The Street and the City

Like a piece of architecture, the city is a construction in space, but
 one of vast scale, a thing perceived only in the course of long spans of time.
 City design is therefore a temporal art, but it can rarely use the controlled and
 limited sequences of other temporal arts like music. On different occasions
 and for different people, the sequences are reversed, interrupted, abandoned, 
 cut across. It is seen in all lights and all weathers. (Lynch, 1960)

Throughout the centuries cities have expanded intensely resulting in numerous challenges to their features and distinctiveness. A whole new sense of community has developed and the urban space can now be seen both as legacy and future heritage. The trends and challenges that cities encompass pose a new awareness for researchers, the way they are represented, felt, interpreted, all promote different visions of the space we all (once) inhabit(ed).
The Street and The City is the first of a series of multidisciplinary conferences with special emphasis on the city and the life that has evolved around it throughout more than three hundred years. English studies play a vital role in this conference both from the cultural and the geographical points of view.
The First International Conference The Street and the City – Awakenings will take place at the School of Arts and Humanities, University of Lisbon, and Estoril Higher Institute for Tourism and Hotel Studies on the 14th and 15th April 2016. The organisation of this scientific meeting was born from the will to promote an interdisciplinary debate within the English studies and is intended to be a productive space to disseminate the most recent academic researches alongside the cultural and social studies with a special emphasis on the period between the 18th and the 21st century.
While encouraging an international scientific debate, the Conference will provide an opportunity of interchange between researchers regarding urban spaces, its representations and cultural dynamics. Of special interest to this conference are presentations which scrutinise the potential of the streets and the cities as space, i.e., the circulation of people, their commercial trades and businesses, the street and its hub and the different perspectives that can be offered from different areas of studies.

As Halbwachs puts it:

 I arrive for the first time in London and take walks with different companions. 
An architect directs my attention to the character and arrangement of city buildings.
A historian tells me why a certain street, house, or other spot is historically 
noteworthy. A painter alerts me to the colours in the parks, the lines of the palaces
and churches, and the play of light and shadow on the walls and façades of Westminster
and on the Thames. A businessman takes me into the public thoroughfares, to the shops,
bookstores, and department stores. (1980:23)

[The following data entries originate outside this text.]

(** * WattpadDownloader: [src/api/src/create_book.py]

    A shallow embedding of the story fetch-and-assemble pipeline and of the
    [slugify] utility, with the properties of the design document stated
    and settled against it.

    Python [str] values are lists of Unicode code points, [bytes] values
    are lists of [Byte.byte], [dict]s used as maps are [gmap]s.  The
    coroutines run in a small state-and-exception monad over a world that
    holds the chronological log of observable effects (HTTP requests,
    sleeps, prints, generator yields, mutations of the book) and the
    [EpubBook] object under construction. *)

From Stdlib Require Import ZArith NArith Lia ZifyBool Strings.Byte Strings.Ascii.
From stdpp Require Import base gmap strings list.

Local Open Scope N_scope.

(** ** Python strings *)

(** A [str] is its sequence of code points. *)
Abbreviation pystr := (list N).

(** An ASCII literal as a [str]. *)
Definition lit (s : string) : pystr :=
  map N_of_ascii (String.list_ascii_of_string s).

Definition hyphen : N := 45.
Definition underscore : N := 95.

Definition is_ascii (c : N) : bool := c <? 128.

Definition ascii_upper (c : N) : bool := (65 <=? c) && (c <=? 90).
Definition ascii_lower (c : N) : bool := (97 <=? c) && (c <=? 122).
Definition ascii_digit (c : N) : bool := (48 <=? c) && (c <=? 57).
Definition ascii_alnum (c : N) : bool :=
  ascii_digit c || ascii_upper c || ascii_lower c.

(** [str.lower] on one ASCII code point. *)
Definition ascii_tolower (c : N) : N := if ascii_upper c then c + 32 else c.
(** * Modal display coordination of the blog front end

    A shallow embedding of [src/components/modal.js] (the [useModal] hook and
    the [ModalInfo] markup) and of the query-string reaction of
    [src/components/layout.js], with the properties of the design
    specification stated over it.

    React is modelled by what the components rely on:
    - a [useState] cell keeps its value between renders, and a setter whose
      argument is identical ([Object.is]) to the stored value changes nothing;
    - a [useEffect] body runs after the commit of a render when it is the
      first commit or when one of its dependencies differs from the value it
      had at the previous commit; the body sees the values of that render;
    - setters called by effect bodies are queued, applied once the effects of
      the commit have run, and followed by a new render when a cell changed. *)

From Stdlib Require Import String List Bool Arith Lia.
Import ListNotations.
Open Scope string_scope.

(** ** JavaScript values

    The values that can reach the key cell and the query parameter:
    [undefined], [null], a string, or some object or array, known by its
    reference. *)

Inductive jsval : Type :=
| JUndefined
| JNull
| JString (s : string)
| JObject (ref : nat).

(** [a === b]. On this domain (no numbers) it coincides with [Object.is]. *)
Definition strict_eq (a b : jsval) : bool :=
  match a, b with
  | JUndefined, JUndefined => true
  | JNull, JNull => true
  | JString s, JString t => String.eqb s t
  | JObject r, JObject q => Nat.eqb r q
  | _, _ => false
  end.

Definition object_is : jsval -> jsval -> bool := strict_eq.

(** Truthiness of a value that is a string or [undefined]
    ([None] stands for [undefined]). *)
Definition truthy (v : option string) : bool :=
  match v with
  | Some s => negb (String.eqb s "")
  | None => false
  end.

(** Has a dependency changed since the previous commit?  [None] is the
    first commit, where every effect runs. *)
Definition dep_changed {A : Type} (same : A -> A -> bool)
           (prev : option A) (cur : A) : bool :=
  match prev with
  | None => true
  | Some p => negb (same p cur)
  end.

(** ** The modal controller: [modal.js] *)

Module Modal.

Definition EMAIL_CONFIRMATION : string := "email-confirmation".
Definition CONFIRMATION_SUCCESS : string := "confirmation-success".

Record entry : Type := Entry {
  type : string;
  title : string;
  description : string
}.

Definition MODAL_DATA : list entry :=
  [ {| type := EMAIL_CONFIRMATION;
       title := "Success!";
       description := "Now check your email to confirm your subscription" |};
    {| type := CONFIRMATION_SUCCESS;
       title := "Done!";
       description := "Thanks for subscribing!" |} ].

Definition entry_eqb (a b : entry) : bool :=
  String.eqb (type a) (type b) && String.eqb (title a) (title b)
  && String.eqb (description a) (description b).

(** The value of the [info] cell: the object literal of
    [useState({})], [undefined], or an element of [MODAL_DATA]. *)
Inductive info_val : Type :=
| InfoEmpty
| InfoUndefined
| InfoEntry (e : entry).

(** [Object.is] on the values of the [info] cell.  The cell only ever holds
    the initial literal or elements of [MODAL_DATA] themselves ([filter]
    keeps the references); the elements of the table differ in every field,
    so identity of reference and equality of content agree on them. *)
Definition info_is (a b : info_val) : bool :=
  match a, b with
  | InfoEmpty, InfoEmpty => true
  | InfoUndefined, InfoUndefined => true
  | InfoEntry e, InfoEntry f => entry_eqb e f
  | _, _ => false
  end.

(** [info?.title] and [info?.description]. *)
Definition info_title (i : info_val) : option string :=
  match i with
  | InfoEntry e => Some (title e)
  | _ => None
  end.

Definition info_description (i : info_val) : option string :=
  match i with
  | InfoEntry e => Some (description e)
  | _ => None
  end.

(** The state cells of the hook: [type], [info], and the [isShow] cell of
    [usePortal], created with [defaultShow: false]. *)
Record cells : Type := Cells {
  c_type : jsval;
  c_info : info_val;
  isShow : bool
}.

Definition cells_eqb (a b : cells) : bool :=
  object_is (c_type a) (c_type b) && info_is (c_info a) (c_info b)
  && Bool.eqb (isShow a) (isShow b).

Definition initial_cells : cells :=
  {| c_type := JNull; c_info := InfoEmpty; isShow := false |}.

(** Setter calls queued by effect bodies. *)
Inductive update : Type :=
| SetType (k : jsval)
| SetInfo (i : info_val)
| SetIsShow (b : bool).

Definition apply_update (c : cells) (u : update) : cells :=
  match u with
  | SetType k => {| c_type := k; c_info := c_info c; isShow := isShow c |}
  | SetInfo i => {| c_type := c_type c; c_info := i; isShow := isShow c |}
  | SetIsShow b => {| c_type := c_type c; c_info := c_info c; isShow := b |}
  end.

Definition apply_updates (c : cells) (q : list update) : cells :=
  fold_left apply_update q c.

(** [MODAL_DATA.filter(item => item.type === type)] *)
Definition matching (t : jsval) : list entry :=
  filter (fun item => strict_eq (JString (type item)) t) MODAL_DATA.

(** [setInfo(...info)]: the setter receives the first element of the
    spread array, and [undefined] when the array is empty. *)
Definition spread_arg (l : list entry) : info_val :=
  match l with
  | [] => InfoUndefined
  | e :: _ => InfoEntry e
  end.

(** First effect, dependencies [[type]]. *)
Definition effect_type (c : cells) : list update :=
  let info := matching (c_type c) in
  [SetInfo (spread_arg info)].

(** Second effect, dependencies [[info]]. *)
Definition effect_info (c : cells) : list update :=
  if truthy (info_title (c_info c)) then [SetIsShow true] else [].

(** The dependencies recorded at the previous commit. *)
Record deps : Type := Deps {
  d_type : option jsval;
  d_info : option info_val
}.

Definition no_deps : deps := {| d_type := None; d_info := None |}.

Definition deps_of (c : cells) : deps :=
  {| d_type := Some (c_type c); d_info := Some (c_info c) |}.

(** The setter calls of the effects of one commit, in the order of their
    declaration. *)
Definition effects (d : deps) (c : cells) : list update :=
  (if dep_changed object_is (d_type d) (c_type c) then effect_type c else [])
  ++ (if dep_changed info_is (d_info d) (c_info c) then effect_info c else []).

(** A component that calls [useModal] and nothing else. *)
Record fiber : Type := Fiber {
  hooks : cells;
  committed : deps
}.

Definition commit (f : fiber) : fiber :=
  {| hooks := apply_updates (hooks f) (effects (committed f) (hooks f));
     committed := deps_of (hooks f) |}.

(** Render and commit until a commit leaves the cells as they were.
    [None]: the passes allowed were not enough. *)
Fixpoint rerender (passes : nat) (f : fiber) : option fiber :=
  match passes with
  | 0 => None
  | S n =>
      let f' := commit f in
      if cells_eqb (hooks f') (hooks f) then Some f' else rerender n f'
  end.

Definition render_budget : nat := 8.

Definition mount : option fiber :=
  rerender render_budget {| hooks := initial_cells; committed := no_deps |}.

(** Setters called outside of an effect (by the host or by an event
    handler) are applied together; nothing happens when every cell keeps
    its value. *)
Definition dispatch (q : list update) (f : fiber) : option fiber :=
  let c := apply_updates (hooks f) q in
  if cells_eqb c (hooks f) then Some f
  else rerender render_budget {| hooks := c; committed := committed f |}.

(** The operations returned by [useModal]; [show] and [hide] are those of
    [usePortal]. *)
Definition setType (k : jsval) : fiber -> option fiber :=
  dispatch [SetType k].
Definition show : fiber -> option fiber := dispatch [SetIsShow true].
Definition hide : fiber -> option fiber := dispatch [SetIsShow false].

(** What [<Modal />] puts on the screen: the portal renders its children
    only while [isShow] holds; [ModalInfo] then shows title and
    description. *)
Record view : Type := View {
  v_title : option string;
  v_description : option string
}.
Lemma reader_header_rows recs :
  Forall (fun r => Csv.cr_quoted (fst r) (snd r) = true) recs ->
  Csv.reader (HEADER_LINE +:+ Csv.written recs) = COLUMNS :: map snd recs.
Proof.
  intros H. apply (reader_written ((false, COLUMNS) :: recs)).
  constructor; [reflexivity | assumption].
Qed.

Lemma rows_of_records subs : map snd (records_of subs) = rows_of subs.
Proof. unfold records_of, rows_of. rewrite map_map. reflexivity. Qed.

Lemma records_of_app a b : records_of (a ++ b) = records_of a ++ records_of b.
Proof. apply map_app. Qed.

Lemma readable_records subs :
  Forall (fun s => readable (fst s) (snd s)) subs ->
  Forall (fun r => Csv.cr_quoted (fst r) (snd r) = true) (records_of subs).
Proof.
  induction 1 as [|s subs Hs _ IH]; [constructor|].
  cbn [records_of map]. constructor; assumption.
Qed.

(** The row of a submission reads back as written under Python 3.13
    and later, and under any writer when no value holds a carriage
    return. *)
Lemma readable_when e f :
  quotes_cr e = true \/
  Forall (fun v => Py.contains Csv.CR v = false) (submitted_row e f) ->
  readable e f.
Proof.
  unfold readable. intros [->|H]; [apply cr_quoted_true | now apply cr_quoted_no_cr].
Qed.

(** What a bare carriage return does to the log: under an interpreter
    older than Python 3.13 the one accepted submission reads back as two
    broken rows after the header, of 7 and 2 columns; under Python 3.13
    it reads back as the row that was submitted. *)
Example bare_carriage_return_in_description :
  map (@length string)
      (log_rows (fs (snd (exec (main two_lines) (calm noon) ∅)))) = [8; 7; 2] /\
  log_rows (fs (snd (exec (main two_lines) (calm313 noon) ∅))) =
    [COLUMNS; submitted_row (calm313 noon) two_lines].
Proof. split; vm_compute; reflexivity. Qed.

(** C2, as stated, fails under an interpreter older than Python 3.13:
    a description with a bare carriage return in it is written without
    quotes, and the log of that one accepted submission does not read
    back as the header and the row that was submitted. *)
Lemma C2_carriage_return_breaks_rows :
  ~ (forall (e0 : env) (files0 : gmap string node) (w0 : world)
            (subs : list (env * Form)) (files' : gmap string node),
       files0 !! REPORTS_CSV = None ->
       exec initialize_storage e0 files0 = (Ok tt, w0) ->
       Forall (fun s => passes_validation (snd s)) subs ->
       submit_all subs (fs w0) = (true, files') ->
       log_rows files' = COLUMNS :: rows_of subs).
Proof.
  intros H.
  specialize (H (calm noon) ∅ (snd (exec initialize_storage (calm noon) ∅))
                [(calm noon, two_lines)]
                (snd (submit_all [(calm noon, two_lines)]
                        (fs (snd (exec initialize_storage (calm noon) ∅)))))).
  assert (length (log_rows (snd (submit_all [(calm noon, two_lines)]
                     (fs (snd (exec initialize_storage (calm noon) ∅)))))) <> 2) as Hn.
  { vm_compute. discriminate. }
  apply Hn. rewrite H; [reflexivity | reflexivity | vm_compute; reflexivity | |
                        vm_compute; reflexivity].
  constructor; [|constructor]. repeat split; discriminate.
Qed.

(** C2 (amended): after the initializer has created the log, N
    submissions that pass validation all succeed when nothing stands in
    the way, and N runs that each report success leave a log whose text
    is the header line followed by the lines of the N rows, in order.
    When the rows are readable (every value with a carriage return in it
    is written in quotes: always so from Python 3.13 on, and under any
    interpreter when no value holds a carriage return) the log reads
    back as N+1 rows: the header [ReportID, Timestamp, EmployeeID,
    Entity, SpecificArea, Urgency, Description, ImagePath], then one row
    per submission, in order, whose columns are the submitted values in
    that column order. After any number of the runs the log held the
    header and the rows so far, and the later appends only add text
    after it. More generally, on any log that ends at a record boundary
    a successful run adds its line at the end and leaves the text, hence
    the rows, before it untouched. *)
Theorem C2_log_round_trip (e0 : env) (files0 : gmap string node) (w0 : world)
    (subs : list (env * Form)) :
  files0 !! REPORTS_CSV = None ->
  exec initialize_storage e0 files0 = (Ok tt, w0) ->
  (usable files0 ->
   Forall (fun s => unhindered files0 (fst s) (snd s) /\ passes_validation (snd s)) subs ->
   fst (submit_all subs (fs w0)) = true) /\
  (forall files',
     submit_all subs (fs w0) = (true, files') ->
     log_text files' = Some (HEADER_LINE +:+ Csv.written (records_of subs)) /\
     (Forall (fun s => readable (fst s) (snd s)) subs ->
      log_rows files' = COLUMNS :: rows_of subs /\
      length (log_rows files') = S (length subs)) /\
     (forall pre post, subs = pre ++ post ->
        exists text,
          log_text (snd (submit_all pre (fs w0))) = Some text /\
          text = HEADER_LINE +:+ Csv.written (records_of pre) /\
          (Forall (fun s => readable (fst s) (snd s)) pre ->
           Csv.reader text = COLUMNS :: rows_of pre) /\
          log_text files' = Some (text +:+ Csv.written (records_of post)))) /\
  (forall e f,
     quotes_cr e = true \/
     Forall (fun v => Py.contains Csv.CR v = false) (submitted_row e f) ->
     readable e f) /\
  (forall e f files text,
     log_text files = Some text -> Csv.complete text = true ->
     succeeded (snd (exec (main f) e files)) = true ->
     log_text (fs (snd (exec (main f) e files))) =
       Some (text +:+ Csv.writerow (quotes_cr e) (submitted_row e f)) /\
     (readable e f ->
      log_rows (fs (snd (exec (main f) e files))) =
        log_rows files ++ [submitted_row e f])).
Proof.
  intros Hfresh Hinit. split; [|split; [|split; [exact readable_when|]]].
  - intros Hus Hall. apply (submit_all_succeeds subs files0); [| |assumption].
    + pose proof (init_keeps_logo e0 files0) as Hl. now rewrite Hinit in Hl.
    + unfold exec in Hinit. now apply (usable_init _ _ _ _ Hinit).
  - intros files' Hall.
    assert (log_text (fs w0) = Some HEADER_LINE) as H0.
    { unfold exec in Hinit. apply init_spec in Hinit as (_ & _ & _ & Hnew & _).
      destruct (Hnew Hfresh) as [[_ Hr]|Hh]; [congruence|].
      unfold log_text. now rewrite Hh. }
    pose proof (submit_all_text _ _ _ _ H0 Hall) as Htext.
    split; [assumption|]. split.
    { intros Hread.
      assert (log_rows files' = COLUMNS :: rows_of subs) as Hrows.
      { unfold log_rows. rewrite Htext, reader_header_rows by now apply readable_records.
        now rewrite rows_of_records. }
      split; [assumption|].
      rewrite Hrows. unfold rows_of. simpl. now rewrite length_map. }
    intros pre post ->.
    destruct (submit_all_app _ _ _ _ Hall) as (mid & Hpre & Hpost).
    rewrite Hpre. cbn [snd].
    pose proof (submit_all_text _ _ _ _ H0 Hpre) as Hmid.
    exists (HEADER_LINE +:+ Csv.written (records_of pre)).
    split; [assumption|]. split; [reflexivity|]. split.
    + intros Hread. rewrite reader_header_rows by now apply readable_records.
      now rewrite rows_of_records.
    + apply (submit_all_text _ _ _ _ Hmid Hpost).
  - intros e f files text Ht Hc Hs.
    destruct (success_log f e files Hs) as (before & Hlog & _ & Hb).
    rewrite (Hb _ Ht) in Hlog. split; [assumption|].
    intros Hread. unfold log_rows. rewrite Hlog, Ht. now apply reader_append.
Qed.
Definition formatCPF (value : string) : string :=
  let numbers := JsString.removeNonDigits value in
  let formatted :=
    JsString.replaceGroups [3; 3; 3; 2]
      (λ groups,
         match groups with
         | [g1; g2; g3; g4] => g1 +:+ "." +:+ g2 +:+ "." +:+ g3 +:+ "-" +:+ g4
         | _ => ""
         end)
      numbers in
  formatted.

Definition formatPhone (value : string) : string :=
  let numbers := JsString.removeNonDigits value in
  let formatted :=
    JsString.replaceGroups [2; 5; 4]
      (λ groups,
         match groups with
         | [g1; g2; g3] => "(" +:+ g1 +:+ ") " +:+ g2 +:+ "-" +:+ g3
         | _ => ""
         end)
      numbers in
  formatted.

End ProfileSetupScreen.

(** ** components/SearchFilters.tsx *)

Module SearchFilters.
Import JsString.

(** [AsyncStorage] *)
Abbreviation Storage := (gmap string string).

Record State := mkState {
  searchText : string;
  showServices : bool;
  showNeighborhoods : bool;
  showRadiusModal : bool;
  tempRadius : string
}.

Definition setTempRadius (text : string) (st : State) : State :=
  mkState (searchText st) (showServices st) (showNeighborhoods st)
          (showRadiusModal st) text.
(** An [UpdateRecorder]: the file it was opened on, that file's contents when
    it was opened, and the inserts registered so far, oldest first. *)
Record UpdateRecorder := {
  rec_path : Path;
  rec_original : string;
  rec_inserts : list InsertChange;
}.

(** Modelled from the spec: the patch applier's merge (the devkit's
    [UpdateBuffer], not part of this package). Offsets refer to the original
    text; of two inserts at one offset the later-registered one lands to the
    left of the earlier. *)
Definition inserted_at (ins : list InsertChange) (i : nat) : string :=
  foldl (fun acc c => if Nat.eqb (pos c) i then toAdd c +:+ acc else acc)
        "" ins.

Fixpoint splice (ins : list InsertChange) (i : nat) (s : string) : string :=
  match s with
  | EmptyString => inserted_at ins i
  | String c rest => inserted_at ins i +:+ String c (splice ins (S i) rest)
  end.

Definition merged_text (r : UpdateRecorder) : string :=
  splice (rec_inserts r) 0 (rec_original r).

(** ** Exceptions, outcomes and the rule monad *)

Inductive exn :=
| SchematicsException (msg : string)
| Error (msg : string)
| TypeError (msg : string).

Inductive outcome (A : Type) :=
| Ok (a : A)
| Throw (e : exn).
Arguments Ok {A} a.
Arguments Throw {A} e.

(** What the core does to the host and which analysers it calls, in order. *)
Inductive Event :=
| EvRead (p : Path)
| EvAddImportToModule (p : Path) (symbolName importPath : string)
| EvAddRouteDeclarationToModule (p : Path) (routeLiteral : string)
| EvBeginUpdate (p : Path)
| EvInsertLeft (p : Path) (at_pos : nat) (text : string)
| EvCommitUpdate (p : Path).

(** The state a rule runs in: the one options object every closure shares,
    the host tree, and the log of events so far. *)
Record State := {
  st_options : ModuleOptions;
  st_host : Tree;
  st_log : list Event;
}.

Definition M (A : Type) : Type := State -> outcome A * State.

Definition ret {A} (a : A) : M A := fun s => (Ok a, s).

Definition throw {A} (e : exn) : M A := fun s => (Throw e, s).

Definition bind {A B} (m : M A) (k : A -> M B) : M B :=
  fun s =>
    match m s with
    | (Ok a, s') => k a s'
    | (Throw e, s') => (Throw e, s')
    end.

Notation "'let*' x ':=' m 'in' k" := (bind m (fun x => k))
  (at level 10, x name, m at level 100, k at level 200).
Notation "m '>>' k" := (bind m (fun _ => k))
  (at level 60, right associativity).

Definition lift {A} (r : outcome A) : M A := fun s => (r, s).

Definition get_options : M ModuleOptions := fun s => (Ok (st_options s), s).

Definition get_host : M Tree := fun s => (Ok (st_host s), s).

Definition modify_options (f : ModuleOptions -> ModuleOptions) : M unit :=
  fun s => (Ok tt, {| st_options := f (st_options s);
                      st_host := st_host s; st_log := st_log s |}).

(** The state with more events logged, and with another host tree. *)
Definition logged (evs : list Event) (s : State) : State :=
  {| st_options := st_options s; st_host := st_host s;
     st_log := st_log s ++ evs |}.

Definition with_host (h : Tree) (s : State) : State :=
  {| st_options := st_options s; st_host := h; st_log := st_log s |}.

Definition emit (e : Event) : M unit := fun s => (Ok tt, logged [e] s).

Definition put_host (h : Tree) : M unit := fun s => (Ok tt, with_host h s).

(** The event of one [insertLeft]. *)
Definition insert_event (p : Path) (c : InsertChange) : Event :=
  EvInsertLeft p (pos c) (toAdd c).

Assuming that the potential of space and time which cities comprise mostly definitely acts as an enabler for multidisciplinary dialogue, the aim of this series of conferences is to bring together a truly interdisciplinary group of scholars from literature, cultural studies, anthropology, history, politics, the social sciences and other related disciplines.
As such, topics and themes of interest include, but are not restricted to, the following:

1. Cities and Visual Culture
2. Moving Elements in the City
3. Tourism and the City
4. Gendered Urban Spaces
5. Urban Cultural Heritage
6. Trends in the Streets
7. Commercial Trades in the Cities
8. Senses and the Streets
9. Mobility in the City and Urban Flows
10. Cities and Hospitality
11. (Collective) Memories in the City
12. Utopian Cities
13. Urban Art
14. Literature and the City
15. Cinema and the City
16. Moments of the City

We welcome proposals for individual papers, pre-organised panels and roundtables by 29th February 2016 submitted on this webpage.

Notice: The deadline for submitting proposals for either individual papers, pre-organised panels and roundtables has been extended to 21 March 2016.